A verbatim copy of every entry is required.

_ _ _ _ _

(** C6: every plan entry comes from the reference at its 1-based index
    in the reference list, and its output name is [img_<index>.webp], the
    index in decimal and zero-padded to two digits, or with renaming
    disabled the stem of the referenced name followed by [.webp]; when
    every reference of the list is planned, the default names are
    [img_01.webp], [img_02.webp], ... in order, whatever the files are
    called. *)
Theorem plan_output_names (d : directory) (no_rename verbose : bool)
    (image_refs : list image_ref) :
  let plan := files_to_process (build_plan d no_rename verbose image_refs) in
  (forall e, List.In e plan ->
     exists r, List.nth_error image_refs (plan_index e - 1) = Some r /\
               (1 <= plan_index e <= List.length image_refs)%nat /\
               resolve_image d (referenced_filename (ref_path r)) = Some (plan_source e) /\
               plan_new_name e
               = if no_rename
                 then String.append (PyPath.stem (referenced_filename (ref_path r))) ".webp"
                 else img_name (plan_index e)) /\
  (no_rename = false ->
   (forall r, List.In r image_refs ->
              resolve_image d (referenced_filename (ref_path r)) <> None) ->
   List.map plan_new_name plan
   = List.map img_name (List.seq 1 (List.length image_refs))) /\
  (forall idx, img_name idx
               = String.append "img_"
                   (String.append (if (idx <? 10)%nat then String "0" (decimal idx)
                                   else decimal idx) ".webp")).
Proof.
  cbv zeta. rewrite build_plan_files.
  split; [| split].
  - intros e He.
    destruct (planned_entries_spec _ _ _ _ _ He) as (r & Hnth & Hle & Hres & Hname).
    exists r. repeat split; auto.
    + assert (plan_index e - 1 < List.length image_refs)%nat; [| lia].
      apply List.nth_error_Some. now rewrite Hnth.
    + rewrite Hname. unfold new_filename, img_name.
      destruct no_rename; [reflexivity |].
      now rewrite append_assoc.
  - intros -> Hall.
    rewrite (proj2 (planned_entries_all d false image_refs 1 Hall)). clear Hall.
    generalize 1%nat. induction image_refs as [|r refs IH]; intros idx; [reflexivity |].
    simpl. now rewrite IH.
  - intros idx. unfold img_name. now rewrite format_02d_spec.
Qed.

Lemma plan_output_names_witness :
  false = false /\
  (forall r, List.In r two_refs ->
             resolve_image two_files (referenced_filename (ref_path r)) <> None) /\
  List.map plan_new_name (files_to_process (build_plan two_files false false two_refs))
  = ["img_01.webp"; "img_02.webp"].
Proof.
  assert (Hall : forall r, List.In r two_refs ->
            resolve_image two_files (referenced_filename (ref_path r)) <> None).
  { intros r [<- | [<- | []]]; vm_compute; discriminate. }
  split; [reflexivity | split; [exact Hall |]].
  exact (proj1 (proj2 (plan_output_names two_files false false two_refs)) eq_refl Hall).
Defined.

(** ** Missing, unused and processed files *)

Lemma path_exists_entry (d : directory) (file : dir_entry) :
  List.In file d -> path_exists d (entry_name file) = true.
Proof.
  intros Hin. unfold path_exists. apply orb_true_iff. right.
  apply List.existsb_exists. exists file. split; [exact Hin | apply String.eqb_refl].
Qed.

(** A planned source file is an entry of the directory. *)
Lemma resolve_image_entry (d : directory) (filename file_path : string) :
  resolve_image d filename = Some file_path -> path_exists d file_path = true.
Proof.
  unfold resolve_image, find_file_by_basename.
  destruct (path_exists d filename) eqn:Ex.
  - unfold joined_name. destruct (String.eqb_spec filename "") as [-> | Hne].
    + discriminate.
    + destruct (get_file_type filename) as [[]|]; intros [= <-]; exact Ex.
  - destruct (List.find (stem_match _) d) as [file|] eqn:E1.
    + apply List.find_some in E1 as [Hin _].
      destruct (get_file_type _) as [[]|]; intros [= <-]; now apply path_exists_entry.
    + destruct (List.find (substring_match _) d) as [file|] eqn:E2; [| discriminate].
      apply List.find_some in E2 as [Hin _].
      destruct (get_file_type _) as [[]|]; intros [= <-]; now apply path_exists_entry.
  Qed.

Lemma find_none_absent (d : directory) (filename : string) :
  find_file_by_basename d filename = None -> path_exists d filename = false.
Proof.
  unfold find_file_by_basename. now destruct (path_exists d filename).
Qed.

Lemma planned_entries_entry (d : directory) (no_rename : bool)
    (refs : list image_ref) (idx : nat) (f : string) :
  List.In f (List.map plan_source (planned_entries d no_rename idx refs)) ->
  path_exists d f = true.
Proof.
  intros H. apply List.in_map_iff in H as (e & <- & He).
  destruct (planned_entries_spec _ _ _ _ _ He) as (r & _ & _ & Hres & _).
  now apply resolve_image_entry in Hres.
Qed.

(** C7: after planning, the unused files are the attachment files minus
    the resolved source files of the plan entries, and no name recorded as
    missing or as unused is the source file of a plan entry. *)
Theorem unused_missing_processed (d : directory) (no_rename verbose : bool)
    (image_refs : list image_ref) :
  let st := build_plan d no_rename verbose image_refs in
  processed_files st = list_to_set (List.map plan_source (files_to_process st)) /\
  list_to_set (unused_files d st) = all_files d ∖ processed_files st /\
  (forall f, f ∈ all_files d <->
             exists file, List.In file d /\ entry_is_file file = true /\ entry_name file = f) /\
  (forall f, List.In f (unused_files d st) -> f ∉ processed_files st) /\
  (forall f, List.In f (missing_files st) -> f ∉ processed_files st).
Proof.
  cbv zeta. unfold unused_files.
  rewrite build_plan_processed, build_plan_files. repeat split.
  - apply set_eq. intros f. rewrite elem_of_list_to_set, elem_of_elements. tauto.
  - unfold all_files. rewrite elem_of_list_to_set, list_elem_of_In, List.in_map_iff.
    intros (file & <- & Hf). apply List.filter_In in Hf as [Hin Hf]. eauto.
  - intros (file & Hin & Hf & <-). unfold all_files.
    rewrite elem_of_list_to_set, list_elem_of_In, List.in_map_iff.
    exists file. split; [reflexivity |]. now apply List.filter_In.
  - intros f Hf. apply list_elem_of_In, elem_of_elements in Hf. set_solver.
  - intros f Hf Hproc. unfold build_plan in Hf.
    apply plan_loop_missing in Hf as [[] | Hnone].
    apply find_none_absent in Hnone.
    apply elem_of_list_to_set, list_elem_of_In, planned_entries_entry in Hproc.
    congruence.
Qed.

_ _ _ _ _

### RESULT BELOW
(** C6: every plan entry comes from the reference at its 1-based index
    in the reference list, and its output name is [img_<index>.webp], the
    index in decimal and zero-padded to two digits, or with renaming
    disabled the stem of the referenced name followed by [.webp]; when
    every reference of the list is planned, the default names are
    [img_01.webp], [img_02.webp], ... in order, whatever the files are
    called. *)
Theorem plan_output_names (d : directory) (no_rename verbose : bool)
    (image_refs : list image_ref) :
  let plan := files_to_process (build_plan d no_rename verbose image_refs) in
  (forall e, List.In e plan ->
     exists r, List.nth_error image_refs (plan_index e - 1) = Some r /\
               (1 <= plan_index e <= List.length image_refs)%nat /\
               resolve_image d (referenced_filename (ref_path r)) = Some (plan_source e) /\
               plan_new_name e
               = if no_rename
                 then String.append (PyPath.stem (referenced_filename (ref_path r))) ".webp"
                 else img_name (plan_index e)) /\
  (no_rename = false ->
   (forall r, List.In r image_refs ->
              resolve_image d (referenced_filename (ref_path r)) <> None) ->
   List.map plan_new_name plan
   = List.map img_name (List.seq 1 (List.length image_refs))) /\
  (forall idx, img_name idx
               = String.append "img_"
                   (String.append (if (idx <? 10)%nat then String "0" (decimal idx)
                                   else decimal idx) ".webp")).
Proof.
  cbv zeta. rewrite build_plan_files.
  split; [| split].
  - intros e He.
    destruct (planned_entries_spec _ _ _ _ _ He) as (r & Hnth & Hle & Hres & Hname).
    exists r. repeat split; auto.
    + assert (plan_index e - 1 < List.length image_refs)%nat; [| lia].
      apply List.nth_error_Some. now rewrite Hnth.
    + rewrite Hname. unfold new_filename, img_name.
      destruct no_rename; [reflexivity |].
      now rewrite append_assoc.
  - intros -> Hall.
    rewrite (proj2 (planned_entries_all d false image_refs 1 Hall)). clear Hall.
    generalize 1%nat. induction image_refs as [|r refs IH]; intros idx; [reflexivity |].
    simpl. now rewrite IH.
  - intros idx. unfold img_name. now rewrite format_02d_spec.
Qed.

Lemma plan_output_names_witness :
  false = false /\
  (forall r, List.In r two_refs ->
             resolve_image two_files (referenced_filename (ref_path r)) <> None) /\
  List.map plan_new_name (files_to_process (build_plan two_files false false two_refs))
  = ["img_01.webp"; "img_02.webp"].
Proof.
  assert (Hall : forall r, List.In r two_refs ->
            resolve_image two_files (referenced_filename (ref_path r)) <> None).
  { intros r [<- | [<- | []]]; vm_compute; discriminate. }
  split; [reflexivity | split; [exact Hall |]].
  exact (proj1 (proj2 (plan_output_names two_files false false two_refs)) eq_refl Hall).
Defined.

(** ** Missing, unused and processed files *)

Lemma path_exists_entry (d : directory) (file : dir_entry) :
  List.In file d -> path_exists d (entry_name file) = true.
Proof.
  intros Hin. unfold path_exists. apply orb_true_iff. right.
  apply List.existsb_exists. exists file. split; [exact Hin | apply String.eqb_refl].
Qed.

(** A planned source file is an entry of the directory. *)
Lemma resolve_image_entry (d : directory) (filename file_path : string) :
  resolve_image d filename = Some file_path -> path_exists d file_path = true.
Proof.
  unfold resolve_image, find_file_by_basename.
  destruct (path_exists d filename) eqn:Ex.
  - unfold joined_name. destruct (String.eqb_spec filename "") as [-> | Hne].
    + discriminate.
    + destruct (get_file_type filename) as [[]|]; intros [= <-]; exact Ex.
  - destruct (List.find (stem_match _) d) as [file|] eqn:E1.
    + apply List.find_some in E1 as [Hin _].
      destruct (get_file_type _) as [[]|]; intros [= <-]; now apply path_exists_entry.
    + destruct (List.find (substring_match _) d) as [file|] eqn:E2; [| discriminate].
      apply List.find_some in E2 as [Hin _].
      destruct (get_file_type _) as [[]|]; intros [= <-]; now apply path_exists_entry.
  Qed.

Lemma find_none_absent (d : directory) (filename : string) :
  find_file_by_basename d filename = None -> path_exists d filename = false.
Proof.
  unfold find_file_by_basename. now destruct (path_exists d filename).
Qed.

Lemma planned_entries_entry (d : directory) (no_rename : bool)
    (refs : list image_ref) (idx : nat) (f : string) :
  List.In f (List.map plan_source (planned_entries d no_rename idx refs)) ->
  path_exists d f = true.
Proof.
  intros H. apply List.in_map_iff in H as (e & <- & He).
  destruct (planned_entries_spec _ _ _ _ _ He) as (r & _ & _ & Hres & _).
  now apply resolve_image_entry in Hres.
Qed.

(** C7: after planning, the unused files are the attachment files minus
    the resolved source files of the plan entries, and no name recorded as
    missing or as unused is the source file of a plan entry. *)
Theorem unused_missing_processed (d : directory) (no_rename verbose : bool)
    (image_refs : list image_ref) :
  let st := build_plan d no_rename verbose image_refs in
  processed_files st = list_to_set (List.map plan_source (files_to_process st)) /\
  list_to_set (unused_files d st) = all_files d ∖ processed_files st /\
  (forall f, f ∈ all_files d <->
             exists file, List.In file d /\ entry_is_file file = true /\ entry_name file = f) /\
  (forall f, List.In f (unused_files d st) -> f ∉ processed_files st) /\
  (forall f, List.In f (missing_files st) -> f ∉ processed_files st).
Proof.
  cbv zeta. unfold unused_files.
  rewrite build_plan_processed, build_plan_files. repeat split.
  - apply set_eq. intros f. rewrite elem_of_list_to_set, elem_of_elements. tauto.
  - unfold all_files. rewrite elem_of_list_to_set, list_elem_of_In, List.in_map_iff.
    intros (file & <- & Hf). apply List.filter_In in Hf as [Hin Hf]. eauto.
  - intros (file & Hin & Hf & <-). unfold all_files.
    rewrite elem_of_list_to_set, list_elem_of_In, List.in_map_iff.
    exists file. split; [reflexivity |]. now apply List.filter_In.
  - intros f Hf. apply list_elem_of_In, elem_of_elements in Hf. set_solver.
  - intros f Hf Hproc. unfold build_plan in Hf.
    apply plan_loop_missing in Hf as [[] | Hnone].
    apply find_none_absent in Hnone.
    apply elem_of_list_to_set, list_elem_of_In, planned_entries_entry in Hproc.
    congruence.
Qed.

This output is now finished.